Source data
Definition locationWARAppToHost (p : ProgramData) (appLoc : Z) : result Z :=
  if negb (m_locShiftWAR p) then Ok appLoc
  else
    r ← find_element p appLoc (fun _ e k => Ok (Some (s32 (base e + k * hostLocsPerElement e)))) (seqZ 0 (m_numIndexes p));
    Ok (default (-1) r).

(** The target that a sampler is of. *)
Definition sampler_target (e : IndexInfo) : Z :=
  if negb (Z.land (flags e) INDEX_FLAG_SAMPLER_EXTERNAL =? 0) then GL_TEXTURE_EXTERNAL_OES else GL_TEXTURE_2D.

(** The index, or -1, with the value and the target of the sampler. *)
Fixpoint next_sampler (p : ProgramData) (ixs : list Z) : result (Z * Z * Z) :=
  match ixs with
  | [] => Ok (-1, 0, 0)
  | i :: ixs =>
      e ← the_index p i;
      if itype e =? GL_SAMPLER_2D then Ok (i, samplerValue e, sampler_target e) else next_sampler p ixs
  end.

Definition getNextSamplerUniform (p : ProgramData) (index : Z) : result (Z * Z * Z) :=
  if index + 1 <? 0 then Ok (-1, 0, 0) else next_sampler p (seqZ (index + 1) (s32 (m_numIndexes p) - (index + 1))).

(** The target, when a sampler was set; the type is compared with that of a texture. *)
Definition setSamplerUniform (p : ProgramData) (appLoc val : Z) : result (option Z * ProgramData) :=
  r ← find_element p appLoc (fun i e _ => Ok (if itype e =? GL_TEXTURE_2D then Some (i, e) else None)) (seqZ 0 (m_numIndexes p));
  match r with
  | None => Ok (None, p)
  | Some (i, e) =>
      p ← put_index p i (mkIndex (base e) (isize e) (itype e) (appBase e) (hostLocsPerElement e) (flags e) val);
      Ok (Some (sampler_target e), p)
  end.

Definition set_shaders (p : ProgramData) (l : list Z) : ProgramData :=
  mkProgram (m_numIndexes p) (m_Indexes p) (m_initialized p) (m_locShiftWAR p) l.

Definition program_attachShader (p : ProgramData) (shader : Z) : bool * ProgramData :=
  if bool_decide (shader ∈ p_shaders p) then (false, p) else (true, set_shaders p (p_shaders p ++ [shader])).

(** The first of them is removed. *)
Fixpoint remove_first (shader : Z) (l : list Z) : option (list Z) :=
  match l with
  | [] => None
  | x :: l => if x =? shader then Some l else option_map (cons x) (remove_first shader l)
  end.

Definition program_detachShader (p : ProgramData) (shader : Z) : bool * ProgramData :=
  match remove_first shader (p_shaders p) with Some l => (true, set_shaders p l) | None => (false, p) end.

(** ** The group *)

Record BufferData := mkBufferData { m_size : Z; m_fixedBuffer : FixedBuffer }.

## What the task requires
Please write out, exactly as they appear above, only the lines in the stretch from the line with "Fixpoint next_sampler (p" through the line with "p ← put_index".

## Output below
Fixpoint next_sampler (p : ProgramData) (ixs : list Z) : result (Z * Z * Z) :=
  match ixs with
  | [] => Ok (-1, 0, 0)
  | i :: ixs =>
      e ← the_index p i;
      if itype e =? GL_SAMPLER_2D then Ok (i, samplerValue e, sampler_target e) else next_sampler p ixs
  end.

Definition getNextSamplerUniform (p : ProgramData) (index : Z) : result (Z * Z * Z) :=
  if index + 1 <? 0 then Ok (-1, 0, 0) else next_sampler p (seqZ (index + 1) (s32 (m_numIndexes p) - (index + 1))).

(** The target, when a sampler was set; the type is compared with that of a texture. *)
Definition setSamplerUniform (p : ProgramData) (appLoc val : Z) : result (option Z * ProgramData) :=
  r ← find_element p appLoc (fun i e _ => Ok (if itype e =? GL_TEXTURE_2D then Some (i, e) else None)) (seqZ 0 (m_numIndexes p));
  match r with
  | None => Ok (None, p)
  | Some (i, e) =>
      p ← put_index p i (mkIndex (base e) (isize e) (itype e) (appBase e) (hostLocsPerElement e) (flags e) val);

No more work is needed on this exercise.